Indeed, Rice had made a “personal commitment” to House Representative Howard Berman in September that at the November meeting of the NSG the U.S. would give the highest priority to reaching a decision to seek limits on the export of ENR technologies to countries that were not signatories to the NPT. Neither the NSG Guidelines per se nor the India-specific waiver restricts such transfers except for requiring that exporters “exercise prudence”. However, such a certification, as required by the Act, is yet to be made. Therefore, even though the agreement has been signed by the two countries, it is yet to take effect.
In addition, the Act (Section 104(1) and (2)) also requires that the U.S. can issue licences for nuclear transfers pursuant to this agreement only after the India-specific Safeguards Agreement concluded between India and the International Atomic Energy Agency (IAEA) on July 7 has entered into force and India has filed a declaration of facilities to be brought under safeguards that is not inconsistent with India’s civil-military Separation Plan of May 11, 2006 (“taking into account the later initiation of safeguards than was anticipated”).
Section 204(c) further requires the President to submit not later than six months of the enactment of the RBL Act, and every six months thereafter, a report on the efforts by the U.S. towards this policy on ENR technologies. It is not clear if these have happened.
Clearly, India’s perceptions of what its rights and obligations are under the 123 Agreement belong in the realm of imagination or deliberate posturing to ward off severe criticism at home. But congressional testimonies, the U.S. Acts as well as documents have repeatedly proved them wrong. Even if one went strictly by the premise that the 123 Agreement alone is the legal document that India will abide by and that alone will govern the nuclear trade and cooperation, Article 2(1) of the agreement states clearly that each party will implement the agreement “in accordance with its respective applicable treaties, national laws, regulations and licence requirements….”

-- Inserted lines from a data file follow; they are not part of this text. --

(* ===== verification/Toy.v ===== *)
(** Concrete instances of the parameter classes (cryptography, gitoid,
    timestamp tokens), used to evaluate the model on concrete inputs and to show
    that the laws assumed of the real libraries can hold. Keys are names; a
    signature is the signed text next to the key's name; the hash is a tagging
    of its input; an encoding is a tag, a bar and the contents. *)
From S2P Require Import Prelude GoStrings Crypto Keys Digest Timestamp.
From stdpp Require Import options.

(** [tag|contents] and its inverse. *)
Definition encode (tag contents : string) : string := tag +:+ "|" +:+ contents.
Definition decode (s : string) : option (string * string) :=
  match cut_byte "|" s with (tag, Some c) => Some (tag, c) | _ => None end.
Definition decode_as (tag s : string) : res string :=
  match decode s with
  | Some (t, c) => if bool_decide (t = tag) then Ok c else Err (External "malformed")
  | None => Err (External "malformed")
  end.

Definition toy_key := AnyKeyOf string string string string string string.

(** A certificate [name;issuer] for the ed25519 key [name], or for the RSA key if the
    name begins with ec2, issued by [issuer]. *)
Definition toy_certificate (raw : string) : CertificateOf toy_key :=
  let name := (cut_byte ";" raw).1 in
  mkCertificate raw (if HasPrefix name "ec2" then KRSAPublic name else KEd25519Public name) name [] [] [] [] [].
Definition toy_issuer (c : CertificateOf toy_key) : string := default "" (cut_byte ";" (Raw c)).2.

Definition toy_marshal (k : toy_key) : res bytes :=
  match k with
  | KRSAPublic n => Ok (encode "rsa" n)
  | KECDSAPublic n => Ok (encode "ec" n)
  | KEd25519Public n => Ok (encode "ed" n)
  | _ => Err (External "x509: unsupported public key type")
  end.

Definition toy_parse_pkix (der : bytes) : res toy_key :=
  match decode der with
  | Some (t, n) =>
      if bool_decide (t = "rsa") then Ok (KRSAPublic n)
      else if bool_decide (t = "ec") then Ok (KECDSAPublic n)
      else if bool_decide (t = "ed") then Ok (KEd25519Public n)
      else Err (External "malformed")
  | None => Err (External "malformed")
  end.

Definition toy_check (b : bool) : err := if b then nil_error else Err (External "bad").

#[export] Program Instance toy_crypto : CryptoLib := {|
  RSAPublicKey := string; RSAPrivateKey := string;
  ECDSAPublicKey := string; ECDSAPrivateKey := string;
  Ed25519PublicKey := string; Ed25519PrivateKey := string;
  hash_sum h := if bool_decide (h = SHA1 ∨ h = SHA256) then Some (λ d, "h" +:+ pretty h +:+ d) else None;
  rsa_public k := k;
  ecdsa_public k := k;
  ed25519_public k := k;
  rsa_SignPSS rnd k h d := Ok (k +:+ ":" +:+ d);
  rsa_VerifyPSS k h d s := toy_check (bool_decide (s = k +:+ ":" +:+ d));
  rsa_VerifyPKCS1v15 k h d s := toy_check (bool_decide (s = "v15:" +:+ k +:+ ":" +:+ d));
  ecdsa_SignASN1 rnd k d := Ok (k +:+ ":" +:+ d);
  ecdsa_VerifyASN1 k d s := bool_decide (s = k +:+ ":" +:+ d);
  ed25519_Sign k m := k +:+ ":" +:+ m;
  ed25519_Verify k m s := bool_decide (s = k +:+ ":" +:+ m);
  MarshalPKIXPublicKey := toy_marshal;
  ParsePKCS8PrivateKey der := KRSAPrivate <$> decode_as "rsapriv" der;
  ParsePKCS1PrivateKey der := decode_as "pkcs1priv" der;
  ParseECPrivateKey der := decode_as "ecpriv" der;
  ParsePKIXPublicKey := toy_parse_pkix;
  ParsePKCS1PublicKey der := decode_as "pkcs1" der;
  ParseCertificate der := if HasPrefix der "rsa" then Err (External "malformed") else Ok (toy_certificate der);
  DecryptPEMBlock b pw := Ok (pem_Bytes b);
  pem_Decode s := (λ tc, mkPemBlock tc.1 false tc.2) <$> decode s;
  pem_Encode tag der := encode tag der;
  x509_Verify c roots ints t :=
    toy_check (existsb (λ r, bool_decide (toy_issuer c = CommonName r)) roots);
  encrypted_Decrypt b pw := Ok b;
  pemutil_ParseCosignPrivateKey b pw := Ok (PKey (KRSAPrivate b));
  pemutil_Parse b o := Err (External "unsupported");
|}.

#[export] Instance toy_laws : SignatureLaws.
Proof.
  split; simpl.
  - intros rnd k h d s [= <-]. by rw bool_decide_eq_true_2.
  - intros rnd k d s [= <-]. by rw bool_decide_eq_true_2.
  - intros k m. by rw bool_decide_eq_true_2.
  - intros k h d s w. by case_bool_decide.
  - intros k h d s w. by case_bool_decide.
Qed.

#[export] Instance toy_gitoid : GitoidLib :=
  {| gitoid_New b data := (Ok ((if b then "gitoid:blob:sha256:" else "gitoid:blob:sha1:") +:+ data), "");
     gitoid_BLOB := "blob" |}.

(** A token is [time digits|digest]; the time is the length of the digits. *)
#[export] Instance toy_tsp : TspLib :=
  {| tsp_CreateRequest d h b := Ok d;
     tsp_ParseResponse b := Ok b;
     tsp_Parse b :=
       match decode b with
       | Some (t, d) => Ok (mkTspToken d (Z.of_nat (slen t)))
       | None => Err (External "malformed")
       end;
     pkcs7_Parse b := nil_error;
     pkcs7_VerifyWithChain b c := toy_check (bool_decide (is_Some c));
     http_NewRequest u c b := nil_error;
     http_Do u c b := Err (External "no network") |}.

(** The ed25519 verifier and signer of a name. *)
Definition toy_ed (name : string) : @Verifier toy_crypto :=
  @ED25519Verifier toy_crypto name.
Definition toy_signer (name : string) : @Signer toy_crypto :=
  @ED25519Signer toy_crypto name.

Therefore, it is simply illogical to maintain ad nauseum that the provisions of internal laws of the U.S. are of no concern to India and what matters is the text of the 123 Agreement. It is that very text which implies that all the restrictive provisions of the AEA, the Hyde Act, the RBL Act and any other applicable U.S. law will have a bearing on India’s nuclear trade with the U.S., and probably with others as well via the Hyde and RBL Acts. Not acknowledging this would be akin to keeping an ostrich-like posture.